ADD COMMENT • link 8.0 years ago by Charles Plessy ★ 2.9k

0

Entering edit mode

Thanks Mark for the detailed answer. And thanks as well to Sanger's help desks who also always gave me prompt and detailed answers. I hope that this discussion on Biostars can be useful to others, which is why I opened it in parallel.

Back to 5′ ends, is there a way to infer from GENCODE's GFF files whether a given transcript model may be truncated ?
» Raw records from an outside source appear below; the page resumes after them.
(** X19. A [WebRtcPeerRecvonly] has the mode [recvonly] whatever mode
    the caller wrote.  On an engine with [addTransceiver] its
    [createOffer()] names no track, even when the caller configured a
    stream: it makes one receive-only transceiver for audio if audio is
    wanted and one for video if video is wanted, in this order, each on
    a new empty stream, and asks for the offer.  On an engine without
    [addTransceiver] it does add every track of a configured stream by
    [addTrack], and asks for an offer that is to receive the wanted
    kinds. *)
Theorem recvonly_peer_createOffer (c : WebRtcPeerConfigurationInit) :
  let w := WebRtcPeerRecvonly_constructor freeice uuidv4 new_RTCPeerConnection c in
  let mc := init_mediaConstraints c in
  let n := nextStreamId w in
  mode (configuration w) = recvonly /\
  (hasMethod "addTransceiver" (pc w) = true ->
   engineCalls (fst (createOffer w)) =
     (if audio mc then [recvonlyTransceiver "audio" n] else [])
     ++ (if video mc
         then [recvonlyTransceiver "video" (if audio mc then S n else n)]
         else [])
     ++ [CreateOffer None]) /\
  (hasMethod "addTransceiver" (pc w) = false ->
   engineCalls (fst (createOffer w)) =
     match mediaStream (configuration w) with
     | Some ms => map (fun t => AddTrack t ms) (getTracks ms)
     | None => []
     end
     ++ [CreateOffer (Some {| offerToReceiveAudio := audio mc;
                              offerToReceiveVideo := video mc |})]).
Proof.
  intros w mc n. subst w mc n. split; [reflexivity|].
  rewrite createOffer_engineCalls. unfold createOffer_calls.
  unfold WebRtcPeerRecvonly_constructor, WebRtcPeer_constructor. simpl.
  split; intros ->; reflexivity.
Qed.

(** X20. A [WebRtcPeerSendonly] never offers to receive, whatever mode
    and media constraints the caller wrote: on an engine without
    [addTransceiver] its [createOffer()] asks for an offer with
    [offerToReceiveAudio] and [offerToReceiveVideo] both [false]; on an
    engine with [addTransceiver] every transceiver it adds has the
    direction [sendonly]. *)
Theorem sendonly_peer_receives_nothing (c : WebRtcPeerConfigurationInit) :
  let w := WebRtcPeerSendonly_constructor freeice uuidv4 new_RTCPeerConnection c in
  mode (configuration w) = sendonly /\
  (hasMethod "addTransceiver" (pc w) = false ->
   exists added,
     engineCalls (fst (createOffer w)) =
       added ++ [CreateOffer (Some {| offerToReceiveAudio := false;
                                      offerToReceiveVideo := false |})]) /\
  (hasMethod "addTransceiver" (pc w) = true ->
   forall t init,
     In (AddTransceiverTrack t init) (engineCalls (fst (createOffer w))) ->
     direction init = sendonly) /\
  (forall k init,
     ~ In (AddTransceiverKind k init) (engineCalls (fst (createOffer w)))).
Proof.
  intros w. subst w. split; [reflexivity|].
  rewrite createOffer_engineCalls. unfold createOffer_calls.
  unfold WebRtcPeerSendonly_constructor, WebRtcPeer_constructor. simpl.
  set (ms := match init_mediaStream c with Some s => s | None => None end).
  split; [|split].
  - intros ->. eexists. reflexivity.
  - intros ->. destruct ms as [ms|]; [|intros t init []].
    intros t init Hin. apply in_app_or in Hin.
    destruct Hin as [Hin|[Hin|[]]]; [|discriminate].
    apply in_map_iff in Hin. destruct Hin as [t' [Heq _]].
    unfold trackTransceiver in Heq. now injection Heq as _ <-.
  - intros k init Hin.
    destruct (hasMethod "addTransceiver" _); destruct ms as [ms|];
      simpl in Hin; try (destruct Hin as [Hin|[]]; discriminate);
      try (destruct Hin).
    + apply in_app_or in Hin. destruct Hin as [Hin|[Hin|[]]]; [|discriminate].
      apply in_map_iff in Hin. destruct Hin as [t' [Heq _]]. discriminate.
    + apply in_app_or in Hin. destruct Hin as [Hin|[Hin|[]]]; [|discriminate].
      apply in_map_iff in Hin. destruct Hin as [t' [Heq _]]. discriminate.
Qed.

End Variants.

Section Connectivity.

Context {E : Type} `{RTCPeerConnection E}.

Implicit Types w : WebRtcPeer E.

(** X16. The listener of the ICE connection state logs one line for
    every state and calls [onIceConnectionStateException] for
    [disconnected] (with [ICE_CONNECTION_DISCONNECTED]) and for [failed]
    (with [ICE_CONNECTION_FAILED]) only, once, with the message it has
    logged; every message names the id of the peer and the other id. *)
Theorem iceConnectionState_classified (otherId : string)
  (st : RTCIceConnectionState) w :
  let fx := oniceconnectionstatechange otherId st w in
  (exists level msg tail,
     logged fx = [(level, msg)] /\
     msg = String.append "IceConnectionState of RTCPeerConnection "
             (String.append (id (configuration w))
                (String.append " ("
                   (String.append otherId (String.append ")" tail)))) /\
     (exceptions fx = [] \/ exists name, exceptions fx = [(name, msg)])) /\
  (st = ice_disconnected <->
     exists msg, exceptions fx = [(ICE_CONNECTION_DISCONNECTED, msg)]) /\
  (st = ice_failed <->
     exists msg, exceptions fx = [(ICE_CONNECTION_FAILED, msg)]) /\
  (st <> ice_disconnected -> st <> ice_failed -> exceptions fx = []).
Proof.
  intros fx. subst fx. split; [|split; [|split]].
  - destruct st; simpl; do 3 eexists;
      (split; [reflexivity|]); (split; [reflexivity|]); eauto.
  - destruct st; simpl; split; intros Hx;
      try discriminate; try reflexivity; eauto;
      destruct Hx as [msg Hx]; discriminate.
  - destruct st; simpl; split; intros Hx;
      try discriminate; try reflexivity; eauto;
      destruct Hx as [msg Hx]; discriminate.
  - intros Hd Hf. destruct st; simpl; try reflexivity;
      [now elim Hf | now elim Hd].
Qed.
ADD REPLY • link 8.0 years ago by Charles Plessy ★ 2.9k

1

Entering edit mode

It is only possible to directly identify 5' truncated transcripts from the GFF, if the CDS is also truncated, which are identified using the 'cds_start_NF' tag (NF; not found). You may also want to consider using the GENCODE 'basic' gene set, as this prioritises 'full-length' coding transcripts or the longest noncoding transcript isoforms.

ADD REPLY • link 8.0 years ago by Mark Thomas ▴ 80

score 4 · Accepted Answer · 2017-04-19

This is an interesting analysis of the GENCODE v26 geneset, that highlights potential idiosyncrasies in the annotation process. There are however some important points to consider when interpreting these results.

While the current geneset contains first 'exons' with less than 20nt, these do not necessarily represent the full-length of the exon. Indeed, these first exons may not actually represent the transcriptional start of the associated transcript. This is because manually annotated GENCODE transcripts are extended to the limit of the supporting evidence, which typically consists of ESTs and cDNAs. If this evidence doesn't extend to the actual TSS, then the annotated transcript will essentially be truncated at the 5' end. This appears to be the case for most of the 'micro first exons' identified here, as they coincide with longer exons in other transcript isoforms for the same gene.

Although the annotation of such short exons may be accurate, their actual value within the geneset may be limited. It may be best therefore to exclude such transcripts from any analysis of RNA splicing. On behalf of GENCODE, we welcome any comments or questions, which can be sent to either HAVANA or GENCODE.